This is kind of an annoying format for answering questions. You can't see the context and it breaks the conversation thread.


  >  thank you for the feedback, I really appreciate :)

Well, thanks for the framework :)

Apparently, you missed my (now deleted) question:

  >  It would be nice if you could document the browser requirements.

We're even, since I had missed the answer, which lies at the very end of the misc section of the documentation:

  >  Mithril allows developers to support browsers all the way back to IE6 and Blackberry.

Wow! This should IMO be on the home page.

    ----    ----    ----
Edit: Is it possible, for SEO, to load Mithril with a pre-rendered page and have it take over like React?


>> Mithril allows developers to support browsers all the way back to IE6 and Blackberry. > Wow! This should IMO be on the home page.

Agreed! I'm in!


You've missed the point. You're comparing MVC frameworks to jQuery as if that made sense, which it doesn't.

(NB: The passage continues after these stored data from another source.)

(* ===== verification/DhcpManager.v ===== *)
(** * DhcpManager: when the DHCP clients are started and stopped

    [src/daemon/dhcp/dhcp_manager.rs], [dhcpv6_manager.rs] and [mod.rs]: what an apply
    asks the DHCP workers for, and what the running state says of them.  Both managers are
    the same code but for a few expressions, which a [DhcpFamily] gives.  The workers, which
    talk to the DHCP servers, and the plugins are interfaces. *)

From S2P Require Export NoDaemonApply WifiConnect.

#[local] Open Scope Z_scope.

Inductive DhcpVersion : Type := DhcpV4 | DhcpV6.

(** [NipartDhcpCmd] and [NipartDhcpV6Cmd], as far as the managers send them. *)
Inductive DhcpCmd : Type :=
| StartIfaceDhcp (base : BaseInterface)
| StopIfaceDhcp (kernel_iface_name : string).

Class DhcpWorkers (K : Type) : Type := {
  out_dhcp : DhcpVersion → DhcpCmd → K → res () * K;
  out_dhcp_states : DhcpVersion → K → res (gmap string DhcpState) * K;
  out_dhcp_dns : K → res (list (string * NipartDhcpDnsInfo)) * K;
}.

(** The plugins, the clock in milliseconds, and whether the client is gone. *)
Class Plugins (K : Type) : Type := {
  out_plugin_states : NipartQueryOption → NetworkState → K → res (list NetworkState) * K;
  out_plugin_apply : NetworkState → NipartApplyOption → K → res () * K;
  out_wifi_connect_error : string → string → K → res () * K;
  out_now : K → Z;
  out_is_closed : K → bool;
}.

(** ** Change of the network *)

(** [wifi_ssid_changed]. *)
Definition wifi_ssid_changed (current desired : option Interface) : bool :=
  match current, desired with
  | Some (IfWifiPhy _ cur), Some (IfWifiPhy _ des) =>
      match wifi_phy_ssid des with
      | Some des_ssid => negb (bool_decide (wifi_phy_ssid cur = Some des_ssid))
      | None => false
      end
  | _, _ => false
  end.

(** [wifi_cfg_targets_phy]. *)
Definition wifi_cfg_targets_phy (wifi_cfg : option WifiConfig) (phy : BaseInterface) : bool :=
  match wifi_cfg ≫= wifi_base_iface with
  | None => true
  | Some base_iface =>
      String.eqb base_iface (bi_kernel_iface_name phy) || String.eqb base_iface (bi_name phy) ||
      match bi_mac_address phy with Some mac => eq_ignore_ascii_case mac base_iface | None => false end
  end.

(** [wifi_cfg_apply_ssid]. *)
Definition handed_ssid (phy : BaseInterface) (m : MergedInterface) : option string :=
  match mi_for_apply m with
  | Some (IfWifiCfg b wifi) =>
      if state_is_up (bi_state b) && wifi_cfg_targets_phy wifi phy then wifi_phy_ssid wifi else None
  | _ => None
  end.

Definition wifi_cfg_apply_ssid (ifaces : MergedInterfaces) (phy : BaseInterface) : option string :=
  match remove_dups (omap (handed_ssid phy) (user_ifaces ifaces).*2) with
  | [ssid] => Some ssid
  | _ => None
  end.

(** The SSID the request itself gives to the NIC. *)
Definition desired_phy_ssid (m : MergedInterface) : option string :=
  match mi_desired m with Some (IfWifiPhy _ wifi) => wifi_phy_ssid wifi | _ => None end.

(** [wifi_cfg_ssid_changed]. *)
Definition wifi_cfg_ssid_changed (ifaces : MergedInterfaces) (m : MergedInterface) : bool :=
  match mi_current m with
  | Some (IfWifiPhy b cur) =>
      if bool_decide (is_Some (desired_phy_ssid m)) then false
      else
        match wifi_cfg_apply_ssid ifaces b with
        | Some ssid => negb (bool_decide (wifi_phy_ssid cur = Some ssid))
        | None => false
        end
  | _ => false
  end.

(** [desired_ssid_for_phy]. *)
Definition desired_ssid_for_phy (ifaces : MergedInterfaces) (m : MergedInterface) : option string :=
  match desired_phy_ssid m with
  | Some ssid => Some ssid
  | None => match mi_current m with
            | Some (IfWifiPhy b _) => wifi_cfg_apply_ssid ifaces b
            | _ => None
            end
  end.

Definition should_touch_dhcp (restart_auto_ip ssid_changed ip_conf_changed iface_is_up : bool) : bool :=
  negb iface_is_up || restart_auto_ip || ssid_changed || ip_conf_changed.

Definition should_touch_unchanged_dhcp (restart_auto_ip has_config : bool) : bool :=
  restart_auto_ip && has_config.

(** ** The decision *)

(** Where the two managers differ: whether the difference touches the configuration of the
    client, the configuration that is taken from the merged interface if it does not mention
    one, whether the client is to run, and what is known of the SSID. *)
Record DhcpFamily : Type := dhcp_family {
  df_version : DhcpVersion;
  df_conf_changed : BaseInterface → bool;
  df_fill : BaseInterface → BaseInterface → BaseInterface;
  df_auto : BaseInterface → option bool;
  df_ssid_changed : MergedInterfaces → MergedInterface → bool;
  df_target_ssid : MergedInterfaces → MergedInterface → option string;
}.

Definition is_given {A} (x : option A) : bool := bool_decide (is_Some x).

Definition ipv4_diff_needs_dhcp_restart (diff : InterfaceIpv4) : bool :=
  is_given (v4_enabled diff) || is_given (v4_dhcp diff) || is_given (v4_dhcp_state diff) ||
  is_given (v4_addresses diff) || is_given (auto_gateway diff) || is_given (auto_route_metric diff).

(** [NipartDhcpV4Manager]. *)
Definition dhcpv4 : DhcpFamily :=
  dhcp_family DhcpV4
    (λ b, match bi_ipv4 b with Some diff => ipv4_diff_needs_dhcp_restart diff | None => false end)
    (λ merged b, if is_given (bi_ipv4 b) then b else set_bi_ipv4 (bi_ipv4 merged) b)
    (λ b, ipv4_is_auto <$> bi_ipv4 b)
    (λ ifaces m, wifi_ssid_changed (mi_current m) (mi_desired m) || wifi_cfg_ssid_changed ifaces m)
    desired_ssid_for_phy.

(** [NipartDhcpV6Manager]. *)
Definition dhcpv6 : DhcpFamily :=
  dhcp_family DhcpV6
    (λ b, is_given (bi_ipv6 b))
    (λ merged b, if is_given (bi_ipv6 b) then b else set_bi_ipv6 (bi_ipv6 merged) b)
    (λ b, (λ i, bool_decide (v6_dhcp i = Some true)) <$> bi_ipv6 b)
    (λ _ m, wifi_ssid_changed (mi_current m) (mi_desired m))
    (λ _ m, desired_phy_ssid m).

Inductive DhcpAction : Type :=
| DhcpKeep
| DhcpStop (kernel_iface_name : string)
| DhcpStart (base : BaseInterface)
| DhcpRestart (base : BaseInterface) (ssid_changed : bool).

Definition with_mac_of (merged : BaseInterface) (b : BaseInterface) : BaseInterface :=
  let b := if is_given (bi_mac_address b) then b else set_bi_mac_address (bi_mac_address merged) b in
  set_bi_iface_index (bi_iface_index merged) b.

(** The loop body of [apply_dhcp_config], up to what it asks for. *)
Definition dhcp_action (f : DhcpFamily) (restart_auto_ip : bool) (ifaces : MergedInterfaces)
    (m : MergedInterface) : DhcpAction :=
  let has_config := is_given (mi_desired m) || is_given (mi_for_save m) in
  if negb (mi_is_changed m) && negb (should_touch_unchanged_dhcp restart_auto_ip has_config)
  then DhcpKeep
  else
    let merged := base_iface (mi_merged m) in
    let base := with_mac_of merged (base_iface (default (mi_merged m) (mi_for_apply m))) in
    let conf_changed := df_conf_changed f base in
    let base := df_fill f merged base in
    let ssid_changed := df_ssid_changed f ifaces m in
    let up := state_is_up (bi_state base) in
    if negb (should_touch_dhcp restart_auto_ip ssid_changed conf_changed up) then DhcpKeep
    else if negb (mi_is_changed m) && negb (bool_decide (df_auto f base = Some true)) then DhcpKeep
    else if up then
      match df_auto f base with
      | None => DhcpKeep
      | Some true => if restart_auto_ip || ssid_changed then DhcpRestart base ssid_changed
                     else DhcpStart base
      | Some false => DhcpStop (bi_kernel_iface_name base)
      end
    else DhcpStop (bi_kernel_iface_name base).

(** ** Its execution *)

Definition WIFI_SSID_WAIT_TIMEOUT_SECS : Z := 60.

(** The rounds that fit into this wait, one per second. *)
Definition SSID_WAIT_ROUNDS : nat := 61.

(** [wifi_state_has_ssid]. *)
Definition wifi_state_has_ssid (state : NetworkState) (iface_name ssid : string) : bool :=
  bool_decide ((ifs_kernel (ns_ifaces state) !! iface_name ≫= iface_wifi_phy_ssid) = Some ssid).

Section Manager.
Context {Num : Type} `{!EqDecision Num} `{!Serde Num Interface} `{!Serde Num (list AltNameEntry)}.
Context (it : Iteration) {K : Type} `{!Kernel K} `{!Host K} `{!DhcpWorkers K} `{!Plugins K}.

Definition merge_states (state : NetworkState) (l : list NetworkState) : res NetworkState :=
  foldl (λ r s, let? state := r in ns_merge state s) (Ok state) l.

(** [wait_wifi_ssid], with the rounds that are left; [false] when there are none. *)
Fixpoint wait_ssid_loop (fuel : nat) (iface_name ssid : string) (deadline : Z) : Eff K bool :=
  match fuel with
  | O => mret false
  | S fuel =>
      _ ← poll_error (λ n s, eff_call (out_wifi_connect_error n s)) iface_name ssid;
      state ← query_network_state it query_default;
      seen ← (if wifi_state_has_ssid state iface_name ssid then mret true
              else
                states ← eff_call (out_plugin_states query_default state);
                state ← eff_res (merge_states state states);
                mret (wifi_state_has_ssid state iface_name ssid));
      if seen : bool then mret true
      else
        time ← eff_get out_now;
        if deadline <=? time then eff_fail ETimeout
        else
          _ ← sleep 1000;
          wait_ssid_loop fuel iface_name ssid deadline
  end.

Definition wait_wifi_ssid (iface_name ssid : string) : Eff K bool :=
  time ← eff_get out_now;
  wait_ssid_loop SSID_WAIT_ROUNDS iface_name ssid (time + 1000 * WIFI_SSID_WAIT_TIMEOUT_SECS).

(** [NipartNoDaemon::purge_iface_ip]. *)
Definition purge_iface_ip (base : BaseInterface) (current : option BaseInterface) : Eff K () :=
  ask (IpChanges (set_bi_ipv6 (Some ipv6_new_disabled) (set_bi_ipv4 (Some ipv4_new_disabled)
                    (base_clone_name_type_only base))) current).

Definition dhcp_exec (f : DhcpFamily) (cmd : DhcpCmd) : Eff K () :=
  eff_call (out_dhcp (df_version f) cmd).

Definition run_dhcp_action (f : DhcpFamily) (ifaces : MergedInterfaces) (m : MergedInterface)
    (action : DhcpAction) : Eff K () :=
  match action with
  | DhcpKeep => mret ()
  | DhcpStop name => dhcp_exec f (StopIfaceDhcp name)
  | DhcpStart base => dhcp_exec f (StartIfaceDhcp base)
  | DhcpRestart base ssid_changed =>
      _ ← dhcp_exec f (StopIfaceDhcp (bi_kernel_iface_name base));
      _ ← (if ssid_changed then
             _ ← purge_iface_ip (base_iface (mi_merged m)) (base_iface <$> mi_current m);
             match df_target_ssid f ifaces m with
             | Some ssid => _ ← wait_wifi_ssid (bi_kernel_iface_name base) ssid; mret ()
             | None => mret ()
             end
           else mret ());
      dhcp_exec f (StartIfaceDhcp base)
  end.

(** [apply_dhcp_config]. *)
Definition apply_dhcp_config (f : DhcpFamily) (self : MergedNetworkState) : Eff K () :=
  eff_each (λ m, run_dhcp_action f (mn_ifaces self) m
                   (dhcp_action f (restart_auto_ip (mn_option self)) (mn_ifaces self) m))
    (List.filter (λ m, negb (mi_is_userspace m) && negb (iface_is_ignore (mi_merged m)))
       (merged_iter (mn_ifaces self))).

(** [apply_dhcp_config] of the two managers. *)
Definition apply_dhcpv4_config : MergedNetworkState → Eff K () := apply_dhcp_config dhcpv4.
Definition apply_dhcpv6_config : MergedNetworkState → Eff K () := apply_dhcp_config dhcpv6.

(** [fill_dhcp_states]. *)
Definition fill_dhcp_state (v : DhcpVersion) (state : DhcpState) (iface : Interface) : Interface :=
  upd_base (λ b,
    match v with
    | DhcpV4 =>
        let i := default ipv4_none (bi_ipv4 b) in
        set_bi_ipv4 (Some (iface_ipv4 (Some true) (Some true) (Some state) (v4_addresses i)
          (auto_gateway i) (auto_dns i) (auto_dns_priority i) (auto_route_metric i))) b
    | DhcpV6 =>
        let i := default ipv6_none (bi_ipv6 b) in
        set_bi_ipv6 (Some (iface_ipv6 (Some true) (Some true) (Some state) (v6_autoconf i)
          (v6_addresses i))) b
    end) iface.

Definition fill_dhcp_states (v : DhcpVersion) (net_state : NetworkState) : Eff K NetworkState :=
  states ← eff_call (out_dhcp_states v);
  let ifs := ns_ifaces net_state in
  let kernel := map_imap (λ name iface,
    Some (match states !! name with Some state => fill_dhcp_state v state iface | None => iface end))
    (ifs_kernel ifs) in
  mret (set_ns_ifaces (interfaces kernel (ifs_user ifs) (insert_order ifs) (ifs_search ifs)) net_state).

End Manager.

(** ** Examples *)

(** [wlan0], connected to "home", with DHCPv4 and DHCPv6, and a profile for "cafe" that is
    activated. *)
Definition ex_auto_ips (b : BaseInterface) : BaseInterface :=
  set_bi_ipv6 (Some (iface_ipv6 (Some true) (Some true) None None None))
    (set_bi_ipv4 (Some (iface_ipv4 (Some true) (Some true) None None None None None None)) b).

Definition ex_switching : MergedInterfaces * MergedInterface :=
  let phy := upd_base ex_auto_ips (ex_wlan "wlan0" (Some "home")) in
  let marker := IfWifiPhy (set_bi_kernel_iface_name "wlan0" (base_new "wlan0" TWifiPhy)) None in
  let m := merged_interface (Some marker) (Some phy) phy (Some marker) None None None None false in
  let cfg := IfWifiCfg (base_new "cafe" TWifiCfg) (Some (wifi_of "cafe" None None false None)) in
  let u := merged_interface (Some cfg) None cfg (Some cfg) None None None None false in
  (merged_interfaces [("wlan0", m)] [(("cafe", TWifiCfg), u)] [] [] search_default, m).

(** The switch of the network restarts the DHCPv4 client, which purges all addresses of the
    NIC and waits for the new network; the DHCPv6 client keeps the lease of the old one. *)
Example dhcpv6_misses_the_switch :
  let '(ifaces, m) := ex_switching in
  (∃ base, dhcp_action dhcpv4 false ifaces m = DhcpRestart base true) ∧
  desired_ssid_for_phy ifaces m = Some "cafe" ∧
  dhcp_action dhcpv6 false ifaces m = DhcpKeep.
Proof. split_and!; [eexists|..]; vm_compute; reflexivity. Qed.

As I said, Angular and Backbone use jQuery. So you're just comparing how you've used jQuery (as if that's how any jQuery user would do it) to how they've used jQuery. There is no such thing as "idiomatic" jQuery templating. There are only plugins and libraries that use jQuery to do templating. In fact, what you've done in the jQuery rendering test is incredibly bad practice and is greatly discouraged in the jQuery community. Again, your tests don't make sense.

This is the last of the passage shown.